Interstate Commerce Commission v. Nav Co

Decision Date09 January 1933
Docket NumberOREGON-WASHINGTON,No. 23,23
PartiesINTERSTATE COMMERCE COMMISSION et al. v. R. & NAV. CO. et al
CourtU.S. Supreme Court

Appeal from the District Court of the United States for the District of Oregon.

Messrs. J. Stanley Payne, of Washington, D.C., and I. H. Van Winkle, of Salem, Or., for appellant Interstate Commerce Commission.

[Argument of Counsel from pages 15-20 intentionally omitted] Mr. Wm. C. McCulloch, of Portland, Or., for appellant Public Utility Commissioner of Oregon.

Mr. James M. Thompson, of Boise, Idaho, for appellant Public Utilities Commission of Idaho.

Mr. Arthur C. Spencer, of Portland, Or., for appellee Oregon-Washington R. & Nav. Co.

Mr. Ben. C. Dey, of Portland, Or., for appellee Southern Pac. Co.

Messrs. James M. Souby, of Omaha, Neb., and Alfred A. Hampson, of Portland, Or., for other appellees.

Mr. Justice ROBERTS delivered the opinion of the Court.

The Public Service Commission of Oregon filed a complaint with the Interstate Commerce Commission, against eleven railroads, including the Oregon-Washington Railroad & Navigation Company, asserting they had failed and refused to provide reasonable and adequate transportation facilities to an area of some 33,000 square miles within the state. The prayer was that one or more of them be required to extend or build a line of railroad from a point near Crane to Crescent Lake or some adjacent point. Several municipalities and commercial organizations, and the Public Utilities Commission of Idaho, were given leave to be heard in support of the petition. The respondents answered that public necessity and con- venience would not be served by the proposed construction, and that there was no authority in law for granting the requested relief. After hearing, the Commission entered an order requiring Oregon-Washington Railroad & Navigation Company to 'extend its line of railroad, now terminating near Burns, Oreg., from, or near, a station thereon designated as Crane, Oreg., to a connection with the Cascade line of the Southern Pacific Company at, or near, Crescent Lake, Oreg.'1

The Oregon-Washington Company thereupon filed a petition against the United States, in the District Court, to set aside, annul, and suspend the order, and to enjoin the government, its officers and agents, from enforcing the Commission's mandate. The Southern Pacific Company intervened in support of the petition, and the Interstate Commerce Commission, the Public Utilities Commissioner (the successor of the Public Service Commission) of Oregon, and the Public Utilities Commission of Idaho, were permitted to intervene, and participated in the defense of the suit. From a decree setting aside the order and granting an injunction, the three intervening defendants appealed. The United States refused to join in the appeal, and a summons and severance was duly served upon it. The appellees insist that if we should reverse the decree as to the appellants the United States would remain bound by its terms; that we may not pass upon the merits in the absence of the government, a necessary party, and should therefore dismiss the appeal for want of jurisdiction. We shall first dispose of the question thus presented.

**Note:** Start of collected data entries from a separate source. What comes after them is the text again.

Lemma base64_digit (v : Z) :
  0 <= v < 64 ->
  Base64Reference.value (Base64.digit v) = v
  /\ Base64.digit v <> 61
  /\ 43 <= Base64.digit v <= 122
  /\ Base64.digit v <> 10.
Proof.
  intros Hv.
  assert (Hall : forallb
                   (fun n => let v := Z.of_nat n in
                             (Base64Reference.value (Base64.digit v) =? v)
                             && negb (Base64.digit v =? 61)
                             && (43 <=? Base64.digit v) && (Base64.digit v <=? 122))
                   (seq 0 64) = true) by (vm_compute; reflexivity).
  rewrite forallb_forall in Hall. specialize (Hall (Z.to_nat v)).
  cbv zeta in Hall. rewrite Z2Nat.id in Hall by lia.
  assert (Hin : In (Z.to_nat v) (seq 0 64)) by (apply in_seq; lia).
  apply Hall in Hin. rewrite !andb_true_iff, negb_true_iff in Hin.
  destruct Hin as [[[H1 H2] H3] H4]. lia.
Qed.

Lemma base64_decode_encode (l : list Z) :
  Forall (fun x => 0 <= x < 256) l ->
  Base64Reference.decode (Base64.encode l) = l.
Proof.
  induction l as [| x | x y | x y z l IH] using list_triples_ind; intros Hl.
  - reflexivity.
  - apply Forall_cons_iff in Hl as [Hx _].
    cbn [Base64.encode Base64Reference.decode]. cbn [Z.eqb Pos.eqb].
    destruct (base64_digit (x / 4)) as (-> & _); [Z.div_mod_to_equations; lia|].
    destruct (base64_digit (x mod 4 * 16)) as (-> & _); [Z.div_mod_to_equations; lia|].
    f_equal. Z.div_mod_to_equations; lia.
  - apply Forall_cons_iff in Hl as [Hx Hl]. apply Forall_cons_iff in Hl as [Hy _].
    cbn [Base64.encode Base64Reference.decode].
    destruct (base64_digit (x / 4)) as (-> & _); [Z.div_mod_to_equations; lia|].
    destruct (base64_digit (x mod 4 * 16 + y / 16)) as (-> & _);
      [Z.div_mod_to_equations; lia|].
    destruct (base64_digit (y mod 16 * 4)) as (-> & Hne & _);
      [Z.div_mod_to_equations; lia|].
    apply Z.eqb_neq in Hne. rewrite Hne. cbn [Z.eqb Pos.eqb].
    f_equal; [|f_equal]; Z.div_mod_to_equations; lia.
  - apply Forall_cons_iff in Hl as [Hx Hl]. apply Forall_cons_iff in Hl as [Hy Hl].
    apply Forall_cons_iff in Hl as [Hz Hl].
    cbn [Base64.encode Base64Reference.decode].
    destruct (base64_digit (x / 4)) as (-> & _); [Z.div_mod_to_equations; lia|].
    destruct (base64_digit (x mod 4 * 16 + y / 16)) as (-> & _);
      [Z.div_mod_to_equations; lia|].
    destruct (base64_digit (y mod 16 * 4 + z / 64)) as (-> & Hne1 & _);
      [Z.div_mod_to_equations; lia|].
    destruct (base64_digit (z mod 64)) as (-> & Hne2 & _);
      [Z.div_mod_to_equations; lia|].
    apply Z.eqb_neq in Hne1, Hne2. rewrite Hne1, Hne2. rewrite (IH Hl).
    f_equal; [|f_equal; [|f_equal]]; Z.div_mod_to_equations; lia.
Qed.
(** the query endpoint on a query whose execution raises in the store, and
    [delete_table] when the database file cannot be opened: the caller
    receives the text of the store's exception *)
Lemma C4_raw_exception_text_is_returned :
  Sample.execute_sql_safely "SELECT ssn FROM orders" (after_start Sample.world)
  = (Raises (PyException "OperationalError" "no such column: ssn"),
     after_start Sample.world) /\
  fst (Sample.process_natural_language_query "SELECT ssn FROM orders" Sample.world)
  = Returns {| QueryResponse.sql := "";
               QueryResponse.results := [];
               QueryResponse.columns := [];
               QueryResponse.row_count := 0;
               QueryResponse.execution_time_ms := 0;
               QueryResponse.error := Some "no such column: ssn" |} /\
  sqlite3_connect Sample.world_unavailable
  = (Raises (PyException "OperationalError" "unable to open database file"),
     Sample.world_unavailable) /\
  fst (Sample.delete_table "orders" Sample.world_unavailable)
  = Raises (HTTPException 500 "Error deleting table: unable to open database file").
Proof. repeat split; reflexivity. Qed.
(** The second effect, run with the current [isDark].  The cookie it writes
    is one the store model answers for, so the first branch of the [match]
    is the one taken. *)
Definition apply_effect (isDark : bool) (doc : Document) : Document :=
  let classes :=
    if isDark then classList_add "dark" (classList doc)
    else classList_remove "dark" (classList doc) in
  {| cookies :=
       match setCookie (cookies doc) DARK_MODE_COOKIE
                       (if isDark then "dark" else "light") with
       | Some jar => jar
       | None => cookies doc
       end;
     classList := filter (fun c => String.prefix "theme-" c = false) classes;
     prefersDark := prefersDark doc |}.

(** Mounting the hook.  [isDark] starts as [false]; after the first render
    both effects run in the order they are written, the second one still
    with [false]; if the first one asked for [true], the component renders
    again and the second effect runs with [true].  A [setIsDark(false)]
    changes nothing and causes no further render. *)
Definition mount (doc : Document) : bool * Document :=
  let request := init_effect doc in
  let doc1 := apply_effect false doc in
  match request with
  | Some true => (true, apply_effect true doc1)
  | _ => (false, doc1)
  end.

(** [toggle], followed by the render and the effect it causes. *)
Definition toggle (st : bool * Document) : bool * Document :=
  (negb (fst st), apply_effect (negb (fst st)) (snd st)).

(** The page has at most one theme cookie and well-formed cookies. *)
Definition tidy (doc : Document) : Prop :=
  well_formed (cookies doc) /\ occurrences DARK_MODE_COOKIE (cookies doc) <= 1.

End Theme.

(** ** JobQueue.tsx: the queue item *)
Module QueueItem.
Import Js JobQueue.

(** The statuses [QueueItem] shows as being processed. *)
Definition processingStatuses : list string :=
  ["processing"; "extracting"; "transcribing"; "detecting"; "translating"].

Definition isProcessing (status : string) : bool :=
  includes processingStatuses (toLowerCase status).

(** [s.replace('_', ' ')]: a string pattern replaces its first occurrence
    only. *)
Fixpoint replace_underscore (s : string) : string :=
  match s with
  | EmptyString => EmptyString
  | String c rest =>
      if Ascii.eqb c "_"%char then String " "%char rest
      else String c (replace_underscore rest)
  end.

(** [status.charAt(0).toUpperCase() + status.slice(1).replace('_', ' ')].
    What [toUpperCase] makes of a one-character string is the platform's
    business (it may be more than one character) and is taken as a
    parameter; for the empty string, [charAt(0)] is empty and stays so. *)
Definition formatStatus (toUpperCase : ascii -> string) (status : string)
  : string :=
  match status with
  | EmptyString => EmptyString
  | String c rest => toUpperCase c ++ replace_underscore rest
  end.

End QueueItem.

(** ** useWebSocket.ts: [send] *)
Module WebSocketSend.
Import Js WebSocketHook.

(** What [send] hands to which socket, if it sends at all.  Text goes out
    as it is, any other value through [JSON.stringify]. *)
Definition send {A : Type} (JSON_stringify : A -> string) (st : State)
    (data : string + A) : option (nat * string) :=
  if current_is_open st then
    match wsRef st with
    | Some sock =>
        Some (sock, match data with
                    | inl text => text
                    | inr a => JSON_stringify a
                    end)
    | None => None
    end
  else None.

(** How many of the events are timeouts that fire. *)
Fixpoint count_fires (evs : list Event) : nat :=
  match evs with
  | [] => 0
  | TimerFires _ :: rest => S (count_fires rest)
  | _ :: rest => count_fires rest
  end.

Definition is_open_event (ev : Event) : bool :=
  match ev with
  | SocketOpens _ => true
  | _ => false
  end.

End WebSocketSend.

(** ** useApi.ts: calls that overlap
    An async call runs up to its first [await] when it is issued and
    resumes when the awaited promises have settled. *)
Module ApiCalls.
Import Js Api.

(** [setLoading(true); setError(null)], run when the call is issued. *)
Definition begin_call (st : State) : State :=
  setError null (setLoading true st).

(** The rest of [fetchData], run when [fetch] has settled with [answer]. *)
Definition settle_fetch (answer : Outcome Response) (st : State) : State :=
  match bind answer handleResponse with
  | Ok result => setLoading false (setData result st)
  | Throw err => setLoading false (setError err st)
  end.

(** The rest of [del]. *)
Definition settle_del (answer : Outcome Response) (st : State) : State :=
  match bind answer delResponse with
  | Ok _ => setLoading false st
  | Throw err => setLoading false (setError err st)
  end.

End ApiCalls.

(** ** ErrorBoundary.tsx (the file [unnamed/part_000]) *)
Module ErrorBoundary.
Import Js.

(** A [ReactNode], as far as its truthiness goes. *)
Inductive Node : Type :=
| Null
| Text (s : string)
| Element (name : string).

Definition truthy (n : Node) : bool :=
  match n with
  | Null => false
  | Text EmptyString => false
  | _ => true
  end.

Record Props : Type := mkProps {
  children : Node;
  fallback : option Node
}.

(** An [Error] object. *)
Record ErrorObject : Type := mkError {
  name : string;
  message : string
}.

Record State : Type := mkState {
  hasError : bool;
  error : option ErrorObject
}.

(** The constructor's state. *)
Definition initial : State := {| hasError := false; error := None |}.

Definition getDerivedStateFromError (e : ErrorObject) : State :=
  {| hasError := true; error := Some e |}.

(** [this.state.error?.message || 'An unexpected error occurred']: an empty
    message is falsy. *)
Definition shownMessage (st : State) : string :=
  match error st with
  | Some e =>
      match message e with
      | EmptyString => "An unexpected error occurred"
      | m => m
      end
  | None => "An unexpected error occurred"
  end.

(** What [render] returns. *)
Inductive Rendered : Type :=
| ShowChildren (n : Node)
| ShowFallback (n : Node)
| ShowDefault (message : string).

Definition render (props : Props) (st : State) : Rendered :=
  if hasError st then
    match fallback props with
    | Some f => if truthy f then ShowFallback f else ShowDefault (shownMessage st)
    | None => ShowDefault (shownMessage st)
    end
  else ShowChildren (children props).

(** What can happen to a mounted boundary: a child throws while the
    children are rendered, or the "Try again" button of the default error
    view is clicked. *)
Inductive Event : Type :=
| ChildThrows (e : ErrorObject)
| ClickTryAgain.

Definition step (props : Props) (st : State) (ev : Event) : option State :=
  match ev, render props st with
  | ChildThrows e, ShowChildren _ => Some (getDerivedStateFromError e)
  | ClickTryAgain, ShowDefault _ => Some {| hasError := false; error := None |}
  | _, _ => None
  end.

Fixpoint run (props : Props) (st : State) (evs : list Event) : option State :=
  match evs with
  | [] => Some st
  | ev :: rest =>
      match step props st ev with
      | Some st' => run props st' rest
      | None => None
      end
  end.

End ErrorBoundary.

(** ** portal/src/App.tsx: the theme of the portal *)
Module Portal.

(** The [isDark] cell, the class [dark] of the root element, and the item
    [lmsilo-theme] of [localStorage] ([None]: no such item). *)
Record State : Type := mkState {
  isDark : bool;
  darkClass : bool;
  stored : option string
}.

(** [stored === 'dark' || (!stored && true)] *)
Definition prefersDark (item : option string) : bool :=
  match item with
  | Some s => String.eqb s "dark" || String.eqb s ""
  | None => true
  end.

Before the Commerce Court was established, suits to enjoin orders of the Commission were brought against that body, and appeals from the judgments rendered were prosecuted by it, in its own name.2 The Act of June 18, 1910,3 created the Commerce Court, defined the jurisdiction and regulated the procedure of that tribunal, and authorized a direct appeal to this court. The Urgent Deficiencies Act,4 under which this suit was instituted, abolished the Commerce Court, transferred the jurisdiction theretofore vested in it to the several District Courts, and made the procedure therein the same as that previously followed in the Commerce Court. Existing statutes were repealed only in so far as inconsistent with the new jurisdiction conferred on district courts.5

Section 4 of the Commerce Court Act (36 Stat. 542, see 28 USCA § 48) directed:

'That all cases and proceedings in the commerce court (now District Court) which but for this Act would be brought by or against the Interstate Commerce Commission shall be brought by or against the United States, and the United States may intervene in any case or proceeding in the commerce court (District Court) whenever, though it has not been made a party, public interests are involved.'

Other sections permit the Commission, or complainants before the Commission, or any party in interest in a proceeding before that body, or any other interested party, to become parties to a suit involving the validity of an order of the Commission; forbid the Attorney General to control, dispose of, or discontinue the suit against the objection of any one as becoming a party; allow the intervener to prosecute, defend, or continue the proceeding unaffected by the action or nonaction of the Attorney General; and accord to any aggrieved party the right of appeal to this court.6

The Commission, by entering its appearance in the District Court, became a party defendant, as did the two State Utilities Commissions. The court below decided adversely to all these bodies. They are aggrieved parties granted a review by section 2; the Interstate Commerce Commission for the reason that the decree set aside its order the state commissions because they officially represent the interest of their states in obtaining adequate transportation service.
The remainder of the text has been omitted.